(Saved data entries)
○ ○ ○ ○ ○

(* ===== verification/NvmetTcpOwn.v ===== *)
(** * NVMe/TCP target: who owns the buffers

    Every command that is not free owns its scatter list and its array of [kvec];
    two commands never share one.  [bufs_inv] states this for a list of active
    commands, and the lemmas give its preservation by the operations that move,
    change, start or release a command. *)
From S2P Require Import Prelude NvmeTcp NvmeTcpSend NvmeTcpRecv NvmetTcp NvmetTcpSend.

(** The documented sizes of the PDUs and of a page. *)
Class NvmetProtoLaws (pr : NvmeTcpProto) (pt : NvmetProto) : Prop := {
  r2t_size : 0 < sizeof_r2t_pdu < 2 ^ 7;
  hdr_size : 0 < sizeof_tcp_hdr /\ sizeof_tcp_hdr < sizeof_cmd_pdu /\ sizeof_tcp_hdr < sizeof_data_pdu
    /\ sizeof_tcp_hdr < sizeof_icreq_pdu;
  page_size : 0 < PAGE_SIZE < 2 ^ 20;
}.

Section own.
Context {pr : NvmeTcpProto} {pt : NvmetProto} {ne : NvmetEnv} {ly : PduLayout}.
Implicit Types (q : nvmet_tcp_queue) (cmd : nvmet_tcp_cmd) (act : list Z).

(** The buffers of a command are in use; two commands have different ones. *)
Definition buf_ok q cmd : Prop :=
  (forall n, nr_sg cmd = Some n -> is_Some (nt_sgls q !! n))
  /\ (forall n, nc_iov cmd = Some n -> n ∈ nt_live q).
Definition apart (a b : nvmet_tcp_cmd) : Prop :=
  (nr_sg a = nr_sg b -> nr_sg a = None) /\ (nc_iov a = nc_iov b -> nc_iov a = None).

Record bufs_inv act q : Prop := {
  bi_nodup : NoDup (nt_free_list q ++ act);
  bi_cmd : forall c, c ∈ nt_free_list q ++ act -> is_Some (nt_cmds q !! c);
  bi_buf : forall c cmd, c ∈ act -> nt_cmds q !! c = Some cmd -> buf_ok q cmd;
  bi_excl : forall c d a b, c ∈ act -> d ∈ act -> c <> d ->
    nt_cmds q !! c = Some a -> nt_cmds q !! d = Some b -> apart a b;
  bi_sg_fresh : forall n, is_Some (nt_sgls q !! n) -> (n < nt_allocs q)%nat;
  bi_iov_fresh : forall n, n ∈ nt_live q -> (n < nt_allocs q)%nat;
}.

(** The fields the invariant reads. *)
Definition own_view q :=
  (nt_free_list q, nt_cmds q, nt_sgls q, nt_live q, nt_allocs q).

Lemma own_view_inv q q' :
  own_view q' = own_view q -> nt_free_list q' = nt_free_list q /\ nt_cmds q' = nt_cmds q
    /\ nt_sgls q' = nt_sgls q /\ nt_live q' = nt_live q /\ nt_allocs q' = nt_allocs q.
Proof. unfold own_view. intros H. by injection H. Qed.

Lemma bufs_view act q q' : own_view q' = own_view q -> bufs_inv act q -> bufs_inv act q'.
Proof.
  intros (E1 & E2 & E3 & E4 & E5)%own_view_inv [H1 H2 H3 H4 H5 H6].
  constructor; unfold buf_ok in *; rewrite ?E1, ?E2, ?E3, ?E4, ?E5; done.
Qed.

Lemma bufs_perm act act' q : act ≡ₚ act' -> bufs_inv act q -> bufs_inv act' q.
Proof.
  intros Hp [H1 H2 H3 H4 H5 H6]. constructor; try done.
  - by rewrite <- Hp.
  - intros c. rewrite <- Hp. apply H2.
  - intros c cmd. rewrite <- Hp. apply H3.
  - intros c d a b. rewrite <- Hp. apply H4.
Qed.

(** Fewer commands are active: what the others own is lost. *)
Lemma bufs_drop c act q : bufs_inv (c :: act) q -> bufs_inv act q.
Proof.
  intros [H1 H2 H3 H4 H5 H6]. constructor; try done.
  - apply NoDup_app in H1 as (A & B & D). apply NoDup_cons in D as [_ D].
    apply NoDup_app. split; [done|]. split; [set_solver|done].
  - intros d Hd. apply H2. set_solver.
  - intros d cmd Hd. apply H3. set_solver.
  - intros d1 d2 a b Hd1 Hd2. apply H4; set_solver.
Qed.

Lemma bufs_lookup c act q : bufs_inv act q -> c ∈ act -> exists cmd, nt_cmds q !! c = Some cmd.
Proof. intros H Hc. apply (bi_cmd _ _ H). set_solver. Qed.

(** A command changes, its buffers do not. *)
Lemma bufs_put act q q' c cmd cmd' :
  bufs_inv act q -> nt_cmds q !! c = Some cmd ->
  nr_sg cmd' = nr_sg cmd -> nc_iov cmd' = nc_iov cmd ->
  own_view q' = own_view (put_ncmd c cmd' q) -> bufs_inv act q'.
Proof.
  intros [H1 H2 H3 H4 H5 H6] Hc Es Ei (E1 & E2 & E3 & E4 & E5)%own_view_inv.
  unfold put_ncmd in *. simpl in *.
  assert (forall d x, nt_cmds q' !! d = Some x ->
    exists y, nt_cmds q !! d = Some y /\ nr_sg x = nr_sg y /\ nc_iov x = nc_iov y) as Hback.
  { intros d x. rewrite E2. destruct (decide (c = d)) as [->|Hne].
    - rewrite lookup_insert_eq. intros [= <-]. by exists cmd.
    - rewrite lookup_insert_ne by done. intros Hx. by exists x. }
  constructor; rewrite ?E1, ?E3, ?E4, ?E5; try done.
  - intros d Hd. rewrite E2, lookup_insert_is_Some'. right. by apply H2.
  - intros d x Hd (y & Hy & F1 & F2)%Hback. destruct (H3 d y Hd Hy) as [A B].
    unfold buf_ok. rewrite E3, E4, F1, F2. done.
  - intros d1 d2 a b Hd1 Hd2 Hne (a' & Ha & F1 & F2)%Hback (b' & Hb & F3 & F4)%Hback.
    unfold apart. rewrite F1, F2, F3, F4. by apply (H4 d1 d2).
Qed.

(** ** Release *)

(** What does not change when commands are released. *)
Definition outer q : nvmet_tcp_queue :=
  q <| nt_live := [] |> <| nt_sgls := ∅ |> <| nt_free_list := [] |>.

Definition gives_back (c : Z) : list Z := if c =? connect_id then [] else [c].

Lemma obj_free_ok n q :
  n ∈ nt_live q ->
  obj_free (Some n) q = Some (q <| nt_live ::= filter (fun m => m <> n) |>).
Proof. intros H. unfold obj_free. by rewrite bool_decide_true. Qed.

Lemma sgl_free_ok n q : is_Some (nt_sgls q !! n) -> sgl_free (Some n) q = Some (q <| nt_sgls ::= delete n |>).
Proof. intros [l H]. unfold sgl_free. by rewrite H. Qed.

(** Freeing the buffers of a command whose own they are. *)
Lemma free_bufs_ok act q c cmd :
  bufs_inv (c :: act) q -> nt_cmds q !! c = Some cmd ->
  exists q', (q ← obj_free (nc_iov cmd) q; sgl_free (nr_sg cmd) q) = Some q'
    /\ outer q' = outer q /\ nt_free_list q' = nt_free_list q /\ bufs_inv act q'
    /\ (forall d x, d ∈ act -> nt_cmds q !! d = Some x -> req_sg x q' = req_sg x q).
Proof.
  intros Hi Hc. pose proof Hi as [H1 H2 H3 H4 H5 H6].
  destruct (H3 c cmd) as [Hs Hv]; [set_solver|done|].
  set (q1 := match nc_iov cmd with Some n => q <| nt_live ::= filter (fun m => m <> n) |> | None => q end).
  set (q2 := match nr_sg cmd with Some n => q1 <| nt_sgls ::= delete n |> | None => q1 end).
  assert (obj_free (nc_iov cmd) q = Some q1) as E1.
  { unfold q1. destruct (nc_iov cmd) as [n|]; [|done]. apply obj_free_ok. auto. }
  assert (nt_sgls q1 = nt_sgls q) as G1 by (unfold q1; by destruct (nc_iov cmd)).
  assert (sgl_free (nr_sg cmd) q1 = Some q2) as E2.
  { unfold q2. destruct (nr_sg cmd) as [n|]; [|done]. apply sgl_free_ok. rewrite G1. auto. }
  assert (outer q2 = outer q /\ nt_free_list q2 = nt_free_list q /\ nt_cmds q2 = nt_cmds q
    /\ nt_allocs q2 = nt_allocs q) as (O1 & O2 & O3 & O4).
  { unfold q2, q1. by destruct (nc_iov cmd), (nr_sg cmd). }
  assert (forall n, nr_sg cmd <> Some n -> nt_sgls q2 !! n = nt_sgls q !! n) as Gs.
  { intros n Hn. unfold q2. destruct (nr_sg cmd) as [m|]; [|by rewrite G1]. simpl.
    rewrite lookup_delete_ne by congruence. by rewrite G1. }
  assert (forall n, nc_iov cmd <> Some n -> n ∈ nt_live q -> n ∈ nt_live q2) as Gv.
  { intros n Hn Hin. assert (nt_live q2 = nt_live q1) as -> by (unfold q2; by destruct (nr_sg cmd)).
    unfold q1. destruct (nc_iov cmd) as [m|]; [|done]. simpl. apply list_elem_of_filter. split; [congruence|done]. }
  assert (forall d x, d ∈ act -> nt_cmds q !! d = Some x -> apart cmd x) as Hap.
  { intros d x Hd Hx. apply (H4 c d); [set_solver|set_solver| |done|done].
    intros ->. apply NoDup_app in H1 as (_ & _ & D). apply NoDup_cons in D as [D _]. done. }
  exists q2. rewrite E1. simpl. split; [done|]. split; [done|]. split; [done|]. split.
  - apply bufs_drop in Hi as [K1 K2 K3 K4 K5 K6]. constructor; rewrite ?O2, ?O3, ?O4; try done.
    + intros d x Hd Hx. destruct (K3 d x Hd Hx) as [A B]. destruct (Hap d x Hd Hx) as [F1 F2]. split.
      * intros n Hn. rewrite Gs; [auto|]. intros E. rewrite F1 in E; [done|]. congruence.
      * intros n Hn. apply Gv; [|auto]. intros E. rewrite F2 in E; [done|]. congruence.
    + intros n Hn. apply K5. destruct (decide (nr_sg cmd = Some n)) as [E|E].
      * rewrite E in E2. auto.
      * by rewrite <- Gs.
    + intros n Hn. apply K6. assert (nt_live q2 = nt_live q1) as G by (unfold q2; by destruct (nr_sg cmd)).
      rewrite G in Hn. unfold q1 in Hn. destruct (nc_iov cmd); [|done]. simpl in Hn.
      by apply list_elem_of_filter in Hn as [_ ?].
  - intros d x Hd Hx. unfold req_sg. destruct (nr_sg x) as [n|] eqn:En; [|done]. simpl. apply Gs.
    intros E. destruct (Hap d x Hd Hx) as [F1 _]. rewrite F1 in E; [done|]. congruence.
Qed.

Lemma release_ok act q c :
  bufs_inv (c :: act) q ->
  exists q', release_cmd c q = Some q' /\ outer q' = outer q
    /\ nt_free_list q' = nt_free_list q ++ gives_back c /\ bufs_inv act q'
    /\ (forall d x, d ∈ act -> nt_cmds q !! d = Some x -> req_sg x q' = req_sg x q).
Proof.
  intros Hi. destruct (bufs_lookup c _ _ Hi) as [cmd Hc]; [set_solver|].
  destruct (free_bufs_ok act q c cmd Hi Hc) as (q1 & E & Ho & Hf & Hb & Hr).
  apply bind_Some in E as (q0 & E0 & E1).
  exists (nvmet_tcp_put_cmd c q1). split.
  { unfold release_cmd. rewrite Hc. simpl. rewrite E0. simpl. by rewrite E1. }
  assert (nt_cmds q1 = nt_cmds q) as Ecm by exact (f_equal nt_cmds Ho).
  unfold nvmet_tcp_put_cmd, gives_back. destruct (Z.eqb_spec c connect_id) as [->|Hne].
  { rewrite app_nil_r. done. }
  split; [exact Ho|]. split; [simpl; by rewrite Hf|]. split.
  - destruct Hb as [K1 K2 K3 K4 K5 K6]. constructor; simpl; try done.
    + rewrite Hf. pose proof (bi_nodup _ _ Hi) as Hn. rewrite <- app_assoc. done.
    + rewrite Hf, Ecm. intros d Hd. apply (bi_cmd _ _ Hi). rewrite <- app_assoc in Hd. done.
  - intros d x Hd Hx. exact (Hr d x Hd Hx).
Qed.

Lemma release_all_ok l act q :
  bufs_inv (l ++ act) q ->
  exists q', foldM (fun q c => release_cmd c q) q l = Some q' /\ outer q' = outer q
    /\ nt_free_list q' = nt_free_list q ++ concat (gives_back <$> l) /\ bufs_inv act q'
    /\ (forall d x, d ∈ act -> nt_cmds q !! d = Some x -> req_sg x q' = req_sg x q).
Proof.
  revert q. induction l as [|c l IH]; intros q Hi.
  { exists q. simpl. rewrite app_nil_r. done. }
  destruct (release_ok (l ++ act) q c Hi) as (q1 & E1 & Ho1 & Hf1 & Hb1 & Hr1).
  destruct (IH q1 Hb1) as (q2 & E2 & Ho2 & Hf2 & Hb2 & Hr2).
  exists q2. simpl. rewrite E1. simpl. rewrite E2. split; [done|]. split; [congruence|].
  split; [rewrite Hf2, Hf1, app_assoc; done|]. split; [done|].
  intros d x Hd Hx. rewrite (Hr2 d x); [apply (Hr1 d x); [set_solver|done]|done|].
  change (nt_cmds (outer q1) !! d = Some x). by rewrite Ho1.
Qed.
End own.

○ ○ ○ ○ ○

● Task objective
Taking the lines above one at a time, give the number of them that contain the string "NvmeTcpProto". Add nothing else.

● Solution below
2